#### Recorded information:
-*-*-
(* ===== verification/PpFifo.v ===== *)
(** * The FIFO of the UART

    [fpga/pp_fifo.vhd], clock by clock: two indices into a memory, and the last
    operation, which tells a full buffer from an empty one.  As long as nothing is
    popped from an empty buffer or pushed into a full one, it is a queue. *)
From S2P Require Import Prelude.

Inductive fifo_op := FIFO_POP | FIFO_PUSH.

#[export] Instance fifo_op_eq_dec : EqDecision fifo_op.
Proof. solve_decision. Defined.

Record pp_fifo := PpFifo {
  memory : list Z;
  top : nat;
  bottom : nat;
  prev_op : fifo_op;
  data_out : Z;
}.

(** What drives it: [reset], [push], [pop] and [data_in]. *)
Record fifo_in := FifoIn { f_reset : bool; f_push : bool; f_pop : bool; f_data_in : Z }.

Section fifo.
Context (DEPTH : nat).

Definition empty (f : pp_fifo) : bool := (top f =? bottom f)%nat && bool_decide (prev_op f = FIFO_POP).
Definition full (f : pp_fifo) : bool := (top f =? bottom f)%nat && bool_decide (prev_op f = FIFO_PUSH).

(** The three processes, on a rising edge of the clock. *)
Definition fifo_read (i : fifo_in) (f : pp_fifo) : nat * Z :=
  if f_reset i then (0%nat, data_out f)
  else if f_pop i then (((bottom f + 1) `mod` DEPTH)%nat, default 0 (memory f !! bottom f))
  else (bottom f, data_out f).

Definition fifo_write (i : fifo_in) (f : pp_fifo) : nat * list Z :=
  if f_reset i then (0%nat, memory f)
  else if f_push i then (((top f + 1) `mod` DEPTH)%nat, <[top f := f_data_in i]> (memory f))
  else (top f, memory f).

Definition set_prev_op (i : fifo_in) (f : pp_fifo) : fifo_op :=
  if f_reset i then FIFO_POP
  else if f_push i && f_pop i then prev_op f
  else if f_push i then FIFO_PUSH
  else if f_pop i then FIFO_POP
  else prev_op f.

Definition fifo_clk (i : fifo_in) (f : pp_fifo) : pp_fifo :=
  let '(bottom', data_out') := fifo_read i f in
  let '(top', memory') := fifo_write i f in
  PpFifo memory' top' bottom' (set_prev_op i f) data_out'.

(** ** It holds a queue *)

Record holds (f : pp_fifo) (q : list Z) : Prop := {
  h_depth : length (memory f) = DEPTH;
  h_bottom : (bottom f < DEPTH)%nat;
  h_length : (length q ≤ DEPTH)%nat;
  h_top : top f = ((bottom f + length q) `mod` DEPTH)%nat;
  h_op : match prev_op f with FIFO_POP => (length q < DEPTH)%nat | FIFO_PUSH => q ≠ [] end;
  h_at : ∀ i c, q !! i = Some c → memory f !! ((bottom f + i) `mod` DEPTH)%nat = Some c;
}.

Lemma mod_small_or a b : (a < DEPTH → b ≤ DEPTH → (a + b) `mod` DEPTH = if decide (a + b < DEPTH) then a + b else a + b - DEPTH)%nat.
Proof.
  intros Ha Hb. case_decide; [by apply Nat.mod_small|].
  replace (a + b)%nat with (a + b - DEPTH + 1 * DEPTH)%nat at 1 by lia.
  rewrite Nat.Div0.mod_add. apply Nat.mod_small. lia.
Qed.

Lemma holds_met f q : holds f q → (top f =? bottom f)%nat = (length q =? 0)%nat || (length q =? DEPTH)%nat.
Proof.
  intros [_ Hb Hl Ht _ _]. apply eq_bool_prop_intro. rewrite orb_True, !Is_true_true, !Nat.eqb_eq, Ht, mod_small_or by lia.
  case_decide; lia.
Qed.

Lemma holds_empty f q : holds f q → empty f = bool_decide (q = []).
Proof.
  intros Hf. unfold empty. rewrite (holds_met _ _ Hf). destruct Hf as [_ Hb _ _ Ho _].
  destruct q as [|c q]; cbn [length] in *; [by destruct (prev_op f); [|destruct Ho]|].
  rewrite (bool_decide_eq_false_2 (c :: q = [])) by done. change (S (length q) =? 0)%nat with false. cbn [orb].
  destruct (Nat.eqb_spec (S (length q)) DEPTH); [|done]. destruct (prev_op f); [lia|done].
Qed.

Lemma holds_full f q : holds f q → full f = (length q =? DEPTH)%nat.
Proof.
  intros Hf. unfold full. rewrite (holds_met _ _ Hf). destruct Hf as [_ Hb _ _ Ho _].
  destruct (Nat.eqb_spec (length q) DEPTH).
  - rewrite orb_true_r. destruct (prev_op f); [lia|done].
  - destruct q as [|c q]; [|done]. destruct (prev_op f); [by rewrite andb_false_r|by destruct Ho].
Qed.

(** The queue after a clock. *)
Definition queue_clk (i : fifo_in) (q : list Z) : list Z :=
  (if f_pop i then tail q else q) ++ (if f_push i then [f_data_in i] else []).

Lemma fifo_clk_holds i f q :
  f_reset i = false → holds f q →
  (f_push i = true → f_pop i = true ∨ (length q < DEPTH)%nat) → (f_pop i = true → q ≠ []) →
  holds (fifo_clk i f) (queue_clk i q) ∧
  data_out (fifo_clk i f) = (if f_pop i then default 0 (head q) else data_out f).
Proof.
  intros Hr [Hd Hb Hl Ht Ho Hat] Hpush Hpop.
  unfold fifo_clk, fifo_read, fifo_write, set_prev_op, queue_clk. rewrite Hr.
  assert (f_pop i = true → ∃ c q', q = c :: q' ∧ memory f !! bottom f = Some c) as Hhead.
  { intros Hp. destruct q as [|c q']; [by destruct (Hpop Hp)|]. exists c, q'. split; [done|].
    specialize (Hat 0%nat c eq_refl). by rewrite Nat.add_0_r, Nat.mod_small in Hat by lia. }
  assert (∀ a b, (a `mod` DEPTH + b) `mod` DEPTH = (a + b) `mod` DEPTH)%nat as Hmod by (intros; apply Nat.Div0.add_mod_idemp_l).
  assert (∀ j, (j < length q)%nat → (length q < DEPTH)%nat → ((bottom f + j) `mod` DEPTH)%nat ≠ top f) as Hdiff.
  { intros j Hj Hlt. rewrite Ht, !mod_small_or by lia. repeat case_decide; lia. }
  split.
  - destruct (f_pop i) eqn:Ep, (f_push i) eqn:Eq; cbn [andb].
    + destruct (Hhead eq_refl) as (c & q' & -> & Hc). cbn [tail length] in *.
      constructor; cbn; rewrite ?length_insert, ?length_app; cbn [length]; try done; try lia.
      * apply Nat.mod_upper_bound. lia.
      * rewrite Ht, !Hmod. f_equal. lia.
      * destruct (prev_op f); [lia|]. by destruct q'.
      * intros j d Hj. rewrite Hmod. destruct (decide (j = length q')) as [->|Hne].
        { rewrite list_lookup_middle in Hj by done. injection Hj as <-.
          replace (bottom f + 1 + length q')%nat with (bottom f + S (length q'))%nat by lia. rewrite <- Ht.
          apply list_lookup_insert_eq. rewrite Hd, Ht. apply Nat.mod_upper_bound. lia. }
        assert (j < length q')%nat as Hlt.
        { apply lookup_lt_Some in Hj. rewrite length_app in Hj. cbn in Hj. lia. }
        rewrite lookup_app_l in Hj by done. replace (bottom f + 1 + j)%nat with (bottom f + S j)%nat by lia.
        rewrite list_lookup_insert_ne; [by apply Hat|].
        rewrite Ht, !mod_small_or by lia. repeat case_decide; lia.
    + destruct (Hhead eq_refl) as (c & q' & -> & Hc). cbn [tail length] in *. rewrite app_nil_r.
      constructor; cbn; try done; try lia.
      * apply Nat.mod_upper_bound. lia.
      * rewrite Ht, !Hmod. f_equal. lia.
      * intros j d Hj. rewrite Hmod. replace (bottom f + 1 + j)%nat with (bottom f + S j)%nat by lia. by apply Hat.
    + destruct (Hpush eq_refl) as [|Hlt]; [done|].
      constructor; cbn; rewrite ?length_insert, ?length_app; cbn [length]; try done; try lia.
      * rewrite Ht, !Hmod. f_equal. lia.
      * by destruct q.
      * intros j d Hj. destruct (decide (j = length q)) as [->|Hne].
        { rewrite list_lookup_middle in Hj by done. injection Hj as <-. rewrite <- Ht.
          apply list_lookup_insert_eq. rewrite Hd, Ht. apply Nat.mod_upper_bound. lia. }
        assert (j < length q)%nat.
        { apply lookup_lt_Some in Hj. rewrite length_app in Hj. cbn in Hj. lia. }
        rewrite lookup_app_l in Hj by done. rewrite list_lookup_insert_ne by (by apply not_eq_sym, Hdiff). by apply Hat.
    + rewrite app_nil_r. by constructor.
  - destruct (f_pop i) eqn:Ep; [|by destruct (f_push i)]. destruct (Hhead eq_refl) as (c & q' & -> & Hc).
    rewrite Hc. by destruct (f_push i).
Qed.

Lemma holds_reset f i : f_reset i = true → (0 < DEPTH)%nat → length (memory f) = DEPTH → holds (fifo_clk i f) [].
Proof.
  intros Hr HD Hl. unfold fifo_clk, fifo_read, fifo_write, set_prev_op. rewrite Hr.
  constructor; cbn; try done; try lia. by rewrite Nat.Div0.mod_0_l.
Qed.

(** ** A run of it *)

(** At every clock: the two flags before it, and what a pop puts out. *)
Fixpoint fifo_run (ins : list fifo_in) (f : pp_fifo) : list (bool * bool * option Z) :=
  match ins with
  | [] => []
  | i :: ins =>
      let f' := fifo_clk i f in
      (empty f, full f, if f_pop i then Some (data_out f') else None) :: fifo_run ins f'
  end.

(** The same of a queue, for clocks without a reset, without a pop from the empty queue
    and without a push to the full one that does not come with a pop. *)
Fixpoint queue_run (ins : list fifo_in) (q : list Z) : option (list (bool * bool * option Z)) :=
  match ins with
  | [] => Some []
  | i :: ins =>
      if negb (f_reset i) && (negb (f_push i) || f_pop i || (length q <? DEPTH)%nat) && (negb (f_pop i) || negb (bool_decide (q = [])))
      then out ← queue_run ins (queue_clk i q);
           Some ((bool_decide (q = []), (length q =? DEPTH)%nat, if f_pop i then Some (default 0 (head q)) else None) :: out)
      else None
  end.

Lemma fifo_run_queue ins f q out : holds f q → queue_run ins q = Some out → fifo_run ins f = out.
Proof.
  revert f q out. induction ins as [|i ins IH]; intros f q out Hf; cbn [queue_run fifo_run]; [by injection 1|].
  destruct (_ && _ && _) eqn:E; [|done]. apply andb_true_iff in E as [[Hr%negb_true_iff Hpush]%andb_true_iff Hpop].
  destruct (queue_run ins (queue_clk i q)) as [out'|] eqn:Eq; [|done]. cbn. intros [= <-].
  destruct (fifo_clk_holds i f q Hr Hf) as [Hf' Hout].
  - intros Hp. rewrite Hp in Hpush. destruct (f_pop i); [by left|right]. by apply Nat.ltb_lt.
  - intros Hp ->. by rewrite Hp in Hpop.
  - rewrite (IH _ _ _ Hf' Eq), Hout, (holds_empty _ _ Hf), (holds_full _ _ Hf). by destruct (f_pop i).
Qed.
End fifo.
-*-*-
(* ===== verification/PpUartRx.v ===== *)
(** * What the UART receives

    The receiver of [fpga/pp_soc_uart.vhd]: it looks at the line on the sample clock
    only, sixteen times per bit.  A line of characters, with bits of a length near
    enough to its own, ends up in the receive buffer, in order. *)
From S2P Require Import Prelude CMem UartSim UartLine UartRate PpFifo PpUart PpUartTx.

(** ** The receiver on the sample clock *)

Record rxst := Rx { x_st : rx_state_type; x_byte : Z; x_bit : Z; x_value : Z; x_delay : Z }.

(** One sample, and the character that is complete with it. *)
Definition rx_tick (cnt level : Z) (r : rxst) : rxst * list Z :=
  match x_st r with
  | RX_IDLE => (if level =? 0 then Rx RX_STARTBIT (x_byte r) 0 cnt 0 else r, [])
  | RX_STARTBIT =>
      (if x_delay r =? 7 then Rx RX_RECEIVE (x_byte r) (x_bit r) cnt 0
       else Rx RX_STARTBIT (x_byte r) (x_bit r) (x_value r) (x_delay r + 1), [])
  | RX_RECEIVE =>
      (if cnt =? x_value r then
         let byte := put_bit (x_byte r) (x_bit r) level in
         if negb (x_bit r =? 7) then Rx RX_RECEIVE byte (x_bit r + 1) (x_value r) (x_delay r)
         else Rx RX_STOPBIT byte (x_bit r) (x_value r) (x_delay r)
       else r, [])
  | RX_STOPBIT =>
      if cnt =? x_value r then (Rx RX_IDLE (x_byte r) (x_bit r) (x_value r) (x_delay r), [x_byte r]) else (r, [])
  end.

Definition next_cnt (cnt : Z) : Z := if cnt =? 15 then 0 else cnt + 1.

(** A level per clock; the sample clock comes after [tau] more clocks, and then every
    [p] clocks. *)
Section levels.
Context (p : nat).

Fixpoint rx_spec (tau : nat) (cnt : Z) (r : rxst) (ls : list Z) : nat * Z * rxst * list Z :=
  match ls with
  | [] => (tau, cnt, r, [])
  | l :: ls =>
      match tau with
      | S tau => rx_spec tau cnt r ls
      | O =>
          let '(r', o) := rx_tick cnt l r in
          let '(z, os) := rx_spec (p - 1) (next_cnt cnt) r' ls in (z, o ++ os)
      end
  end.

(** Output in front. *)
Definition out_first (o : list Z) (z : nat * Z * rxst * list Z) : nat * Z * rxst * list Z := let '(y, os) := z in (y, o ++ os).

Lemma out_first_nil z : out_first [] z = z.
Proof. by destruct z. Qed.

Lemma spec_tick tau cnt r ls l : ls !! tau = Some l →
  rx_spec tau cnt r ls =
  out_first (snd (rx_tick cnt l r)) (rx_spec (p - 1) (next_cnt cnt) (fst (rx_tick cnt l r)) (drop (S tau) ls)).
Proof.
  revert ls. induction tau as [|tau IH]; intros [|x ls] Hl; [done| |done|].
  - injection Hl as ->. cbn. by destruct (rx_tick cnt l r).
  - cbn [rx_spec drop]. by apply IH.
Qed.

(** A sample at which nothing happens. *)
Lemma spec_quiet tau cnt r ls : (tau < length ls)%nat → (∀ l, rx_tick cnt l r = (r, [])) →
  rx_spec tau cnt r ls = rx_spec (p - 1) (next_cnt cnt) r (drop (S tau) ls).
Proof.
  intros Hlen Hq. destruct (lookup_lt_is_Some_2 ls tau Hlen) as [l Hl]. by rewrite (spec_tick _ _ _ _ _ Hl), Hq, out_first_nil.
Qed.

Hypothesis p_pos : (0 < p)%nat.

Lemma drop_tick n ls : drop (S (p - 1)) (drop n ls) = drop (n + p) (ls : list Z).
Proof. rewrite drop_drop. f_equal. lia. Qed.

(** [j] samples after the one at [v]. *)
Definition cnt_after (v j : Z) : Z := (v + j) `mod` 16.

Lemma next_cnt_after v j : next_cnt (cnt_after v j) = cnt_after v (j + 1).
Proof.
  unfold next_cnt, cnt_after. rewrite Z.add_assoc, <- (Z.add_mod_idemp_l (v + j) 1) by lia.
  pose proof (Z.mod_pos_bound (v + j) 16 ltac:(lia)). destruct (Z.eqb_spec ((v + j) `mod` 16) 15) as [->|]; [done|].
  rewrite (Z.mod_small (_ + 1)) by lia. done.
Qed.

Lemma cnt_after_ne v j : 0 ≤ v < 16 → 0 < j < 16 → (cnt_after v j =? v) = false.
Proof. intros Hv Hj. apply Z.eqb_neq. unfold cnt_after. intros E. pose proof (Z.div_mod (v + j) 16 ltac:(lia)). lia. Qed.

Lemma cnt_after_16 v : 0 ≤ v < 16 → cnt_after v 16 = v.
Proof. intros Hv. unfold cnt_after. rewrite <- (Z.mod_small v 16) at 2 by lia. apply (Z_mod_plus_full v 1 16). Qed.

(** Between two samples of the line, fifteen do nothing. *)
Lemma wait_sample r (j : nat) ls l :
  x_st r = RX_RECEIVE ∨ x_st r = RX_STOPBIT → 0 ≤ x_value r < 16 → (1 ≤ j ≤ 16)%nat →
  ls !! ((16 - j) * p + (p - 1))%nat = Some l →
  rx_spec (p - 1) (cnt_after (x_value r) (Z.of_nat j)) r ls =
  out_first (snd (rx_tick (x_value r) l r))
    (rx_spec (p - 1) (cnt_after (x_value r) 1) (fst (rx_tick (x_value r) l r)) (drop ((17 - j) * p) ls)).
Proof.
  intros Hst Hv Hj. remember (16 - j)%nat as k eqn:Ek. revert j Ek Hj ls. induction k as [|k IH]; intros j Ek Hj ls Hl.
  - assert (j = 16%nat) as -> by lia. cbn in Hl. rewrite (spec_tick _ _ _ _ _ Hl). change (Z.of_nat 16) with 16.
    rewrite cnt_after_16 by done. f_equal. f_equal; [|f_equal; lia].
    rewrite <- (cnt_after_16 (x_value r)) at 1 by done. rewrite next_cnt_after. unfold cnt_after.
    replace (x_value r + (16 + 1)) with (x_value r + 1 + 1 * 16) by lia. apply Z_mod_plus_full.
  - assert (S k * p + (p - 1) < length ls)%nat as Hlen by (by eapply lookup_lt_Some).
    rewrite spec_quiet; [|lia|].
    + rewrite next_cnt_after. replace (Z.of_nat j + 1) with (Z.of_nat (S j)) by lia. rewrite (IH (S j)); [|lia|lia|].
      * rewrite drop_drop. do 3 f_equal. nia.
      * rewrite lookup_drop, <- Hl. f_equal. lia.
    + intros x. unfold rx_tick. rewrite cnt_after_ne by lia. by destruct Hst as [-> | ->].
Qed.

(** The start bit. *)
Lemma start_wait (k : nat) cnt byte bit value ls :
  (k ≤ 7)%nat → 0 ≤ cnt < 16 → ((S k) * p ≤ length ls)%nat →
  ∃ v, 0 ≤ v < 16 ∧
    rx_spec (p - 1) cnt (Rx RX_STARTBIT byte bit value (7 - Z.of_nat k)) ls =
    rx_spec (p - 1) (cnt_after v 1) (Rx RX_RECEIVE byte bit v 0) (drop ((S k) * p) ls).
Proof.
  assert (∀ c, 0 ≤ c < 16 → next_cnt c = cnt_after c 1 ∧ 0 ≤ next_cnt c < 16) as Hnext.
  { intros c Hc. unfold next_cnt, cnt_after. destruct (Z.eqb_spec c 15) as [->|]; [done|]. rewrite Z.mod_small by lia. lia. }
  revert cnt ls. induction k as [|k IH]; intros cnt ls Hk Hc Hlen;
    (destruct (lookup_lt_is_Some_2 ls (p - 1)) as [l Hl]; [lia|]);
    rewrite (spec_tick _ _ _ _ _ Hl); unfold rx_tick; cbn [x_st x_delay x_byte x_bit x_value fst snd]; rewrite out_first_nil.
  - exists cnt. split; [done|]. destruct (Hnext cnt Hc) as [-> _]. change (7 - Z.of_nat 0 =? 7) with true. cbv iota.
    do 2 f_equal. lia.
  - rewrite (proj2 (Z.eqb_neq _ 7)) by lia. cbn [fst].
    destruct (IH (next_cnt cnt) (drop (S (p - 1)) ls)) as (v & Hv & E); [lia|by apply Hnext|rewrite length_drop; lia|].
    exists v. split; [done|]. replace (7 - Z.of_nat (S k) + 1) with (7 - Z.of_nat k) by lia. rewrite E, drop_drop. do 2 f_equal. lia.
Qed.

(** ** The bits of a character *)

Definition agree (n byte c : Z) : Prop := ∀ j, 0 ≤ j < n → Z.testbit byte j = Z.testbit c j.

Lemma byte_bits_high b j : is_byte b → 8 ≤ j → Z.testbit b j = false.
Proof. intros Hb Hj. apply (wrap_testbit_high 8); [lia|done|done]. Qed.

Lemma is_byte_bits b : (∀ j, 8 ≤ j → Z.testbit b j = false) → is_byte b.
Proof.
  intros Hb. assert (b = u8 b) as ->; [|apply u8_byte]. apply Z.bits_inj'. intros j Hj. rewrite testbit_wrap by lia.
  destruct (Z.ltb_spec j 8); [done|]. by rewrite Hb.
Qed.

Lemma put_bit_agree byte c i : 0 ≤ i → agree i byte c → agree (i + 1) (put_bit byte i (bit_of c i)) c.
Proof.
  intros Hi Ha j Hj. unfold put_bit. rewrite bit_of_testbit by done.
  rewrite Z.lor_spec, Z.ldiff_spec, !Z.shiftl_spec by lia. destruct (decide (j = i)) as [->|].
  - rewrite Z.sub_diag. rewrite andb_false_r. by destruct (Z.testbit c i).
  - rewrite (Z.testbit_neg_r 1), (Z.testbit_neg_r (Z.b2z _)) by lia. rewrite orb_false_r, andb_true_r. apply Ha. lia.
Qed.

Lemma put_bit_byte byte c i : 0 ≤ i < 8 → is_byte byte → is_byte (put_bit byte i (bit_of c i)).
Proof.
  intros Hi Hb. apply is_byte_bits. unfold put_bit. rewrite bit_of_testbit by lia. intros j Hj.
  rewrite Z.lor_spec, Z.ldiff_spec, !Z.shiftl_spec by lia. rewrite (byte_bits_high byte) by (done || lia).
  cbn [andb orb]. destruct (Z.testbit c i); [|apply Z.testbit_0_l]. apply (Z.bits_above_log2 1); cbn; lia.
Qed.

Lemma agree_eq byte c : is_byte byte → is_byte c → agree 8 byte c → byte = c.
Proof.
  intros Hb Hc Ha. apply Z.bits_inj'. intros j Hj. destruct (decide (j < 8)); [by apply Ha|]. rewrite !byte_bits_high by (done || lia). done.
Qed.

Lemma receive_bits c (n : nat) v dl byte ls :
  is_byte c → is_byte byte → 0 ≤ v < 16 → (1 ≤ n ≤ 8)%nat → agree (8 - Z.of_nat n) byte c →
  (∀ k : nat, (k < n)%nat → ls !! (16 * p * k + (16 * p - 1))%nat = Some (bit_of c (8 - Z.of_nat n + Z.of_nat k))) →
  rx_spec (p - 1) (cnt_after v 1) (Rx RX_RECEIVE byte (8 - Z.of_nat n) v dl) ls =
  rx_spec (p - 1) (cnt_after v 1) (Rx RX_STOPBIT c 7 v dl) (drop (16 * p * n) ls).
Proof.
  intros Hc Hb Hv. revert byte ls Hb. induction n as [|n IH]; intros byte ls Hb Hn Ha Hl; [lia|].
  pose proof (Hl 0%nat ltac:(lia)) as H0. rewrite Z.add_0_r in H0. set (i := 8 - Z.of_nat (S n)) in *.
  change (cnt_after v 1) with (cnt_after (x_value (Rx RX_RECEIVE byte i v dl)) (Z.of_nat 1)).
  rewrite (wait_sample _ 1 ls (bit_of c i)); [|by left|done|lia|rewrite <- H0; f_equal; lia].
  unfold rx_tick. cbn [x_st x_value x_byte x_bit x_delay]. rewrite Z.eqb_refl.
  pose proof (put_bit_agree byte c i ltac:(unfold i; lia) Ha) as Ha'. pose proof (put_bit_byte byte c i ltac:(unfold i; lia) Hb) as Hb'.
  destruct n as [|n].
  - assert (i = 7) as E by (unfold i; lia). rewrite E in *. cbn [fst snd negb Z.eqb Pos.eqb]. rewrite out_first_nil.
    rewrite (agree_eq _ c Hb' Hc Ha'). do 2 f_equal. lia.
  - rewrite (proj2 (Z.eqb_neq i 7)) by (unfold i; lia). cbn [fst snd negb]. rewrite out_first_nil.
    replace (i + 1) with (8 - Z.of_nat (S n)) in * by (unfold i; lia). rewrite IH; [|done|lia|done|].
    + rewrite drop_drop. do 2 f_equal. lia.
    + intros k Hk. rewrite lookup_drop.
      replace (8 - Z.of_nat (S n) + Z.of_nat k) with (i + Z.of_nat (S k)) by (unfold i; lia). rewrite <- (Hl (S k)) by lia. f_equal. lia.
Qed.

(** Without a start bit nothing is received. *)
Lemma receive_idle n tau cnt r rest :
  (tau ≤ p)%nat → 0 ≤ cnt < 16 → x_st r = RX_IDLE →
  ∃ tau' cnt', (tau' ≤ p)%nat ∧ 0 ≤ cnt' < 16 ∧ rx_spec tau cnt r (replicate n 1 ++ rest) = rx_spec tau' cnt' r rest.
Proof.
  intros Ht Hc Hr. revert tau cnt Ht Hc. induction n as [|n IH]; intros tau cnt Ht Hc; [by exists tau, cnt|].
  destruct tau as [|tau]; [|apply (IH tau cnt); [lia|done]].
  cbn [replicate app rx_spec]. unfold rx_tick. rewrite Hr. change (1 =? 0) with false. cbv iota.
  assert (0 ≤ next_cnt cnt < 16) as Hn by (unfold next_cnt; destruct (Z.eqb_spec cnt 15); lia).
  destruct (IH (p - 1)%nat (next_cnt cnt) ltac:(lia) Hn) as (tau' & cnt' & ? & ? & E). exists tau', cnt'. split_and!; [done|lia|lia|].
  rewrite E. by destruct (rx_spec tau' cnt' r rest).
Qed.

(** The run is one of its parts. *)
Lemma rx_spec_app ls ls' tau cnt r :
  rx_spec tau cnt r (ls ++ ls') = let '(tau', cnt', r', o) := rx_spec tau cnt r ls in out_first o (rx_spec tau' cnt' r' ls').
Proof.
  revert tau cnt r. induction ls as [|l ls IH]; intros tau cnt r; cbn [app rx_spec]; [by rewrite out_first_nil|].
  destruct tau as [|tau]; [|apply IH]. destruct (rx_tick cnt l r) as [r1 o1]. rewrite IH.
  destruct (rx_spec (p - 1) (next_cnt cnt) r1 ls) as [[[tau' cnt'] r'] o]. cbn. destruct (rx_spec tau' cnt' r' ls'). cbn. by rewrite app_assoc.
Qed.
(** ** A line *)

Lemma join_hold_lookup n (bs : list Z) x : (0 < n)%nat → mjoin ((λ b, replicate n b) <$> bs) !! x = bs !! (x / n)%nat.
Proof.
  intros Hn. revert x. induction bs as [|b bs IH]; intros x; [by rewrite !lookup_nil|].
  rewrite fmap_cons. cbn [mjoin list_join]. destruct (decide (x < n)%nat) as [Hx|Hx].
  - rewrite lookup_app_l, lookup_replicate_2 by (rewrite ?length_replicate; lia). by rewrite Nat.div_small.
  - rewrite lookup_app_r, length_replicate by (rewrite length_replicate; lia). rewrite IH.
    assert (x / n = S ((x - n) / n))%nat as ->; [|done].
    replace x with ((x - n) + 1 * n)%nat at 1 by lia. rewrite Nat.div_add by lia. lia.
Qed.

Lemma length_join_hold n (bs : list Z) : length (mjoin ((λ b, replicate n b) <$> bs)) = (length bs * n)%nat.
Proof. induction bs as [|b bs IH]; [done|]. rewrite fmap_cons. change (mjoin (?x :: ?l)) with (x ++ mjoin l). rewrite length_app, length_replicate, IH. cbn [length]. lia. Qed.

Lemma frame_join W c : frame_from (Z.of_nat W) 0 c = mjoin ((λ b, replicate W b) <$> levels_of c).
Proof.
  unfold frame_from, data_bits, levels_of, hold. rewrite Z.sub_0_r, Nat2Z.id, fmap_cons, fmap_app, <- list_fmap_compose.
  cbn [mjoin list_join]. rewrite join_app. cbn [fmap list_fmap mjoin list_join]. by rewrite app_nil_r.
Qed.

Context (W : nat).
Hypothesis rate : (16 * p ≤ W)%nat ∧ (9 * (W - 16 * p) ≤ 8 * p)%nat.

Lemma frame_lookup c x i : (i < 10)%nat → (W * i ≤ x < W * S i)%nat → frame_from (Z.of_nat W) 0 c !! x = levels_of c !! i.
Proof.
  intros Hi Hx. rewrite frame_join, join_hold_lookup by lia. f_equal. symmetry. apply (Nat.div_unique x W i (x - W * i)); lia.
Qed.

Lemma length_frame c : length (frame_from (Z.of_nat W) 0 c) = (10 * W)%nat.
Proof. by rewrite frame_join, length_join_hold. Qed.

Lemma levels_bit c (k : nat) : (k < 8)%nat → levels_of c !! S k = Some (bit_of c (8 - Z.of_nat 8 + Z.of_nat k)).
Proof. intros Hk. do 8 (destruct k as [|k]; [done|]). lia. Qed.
-*-*-
Quote the listing above, but only from the line that shows "(* ===== verification/PpFifo.v ===== *)" through the line that shows "if f_reset i then FIFO_POP".

#### Answer to this exercise:
(* ===== verification/PpFifo.v ===== *)
(** * The FIFO of the UART

    [fpga/pp_fifo.vhd], clock by clock: two indices into a memory, and the last
    operation, which tells a full buffer from an empty one.  As long as nothing is
    popped from an empty buffer or pushed into a full one, it is a queue. *)
From S2P Require Import Prelude.

Inductive fifo_op := FIFO_POP | FIFO_PUSH.

#[export] Instance fifo_op_eq_dec : EqDecision fifo_op.
Proof. solve_decision. Defined.

Record pp_fifo := PpFifo {
  memory : list Z;
  top : nat;
  bottom : nat;
  prev_op : fifo_op;
  data_out : Z;
}.

(** What drives it: [reset], [push], [pop] and [data_in]. *)
Record fifo_in := FifoIn { f_reset : bool; f_push : bool; f_pop : bool; f_data_in : Z }.

Section fifo.
Context (DEPTH : nat).

Definition empty (f : pp_fifo) : bool := (top f =? bottom f)%nat && bool_decide (prev_op f = FIFO_POP).
Definition full (f : pp_fifo) : bool := (top f =? bottom f)%nat && bool_decide (prev_op f = FIFO_PUSH).

(** The three processes, on a rising edge of the clock. *)
Definition fifo_read (i : fifo_in) (f : pp_fifo) : nat * Z :=
  if f_reset i then (0%nat, data_out f)
  else if f_pop i then (((bottom f + 1) `mod` DEPTH)%nat, default 0 (memory f !! bottom f))
  else (bottom f, data_out f).

Definition fifo_write (i : fifo_in) (f : pp_fifo) : nat * list Z :=
  if f_reset i then (0%nat, memory f)
  else if f_push i then (((top f + 1) `mod` DEPTH)%nat, <[top f := f_data_in i]> (memory f))
  else (top f, memory f).

Definition set_prev_op (i : fifo_in) (f : pp_fifo) : fifo_op :=
  if f_reset i then FIFO_POP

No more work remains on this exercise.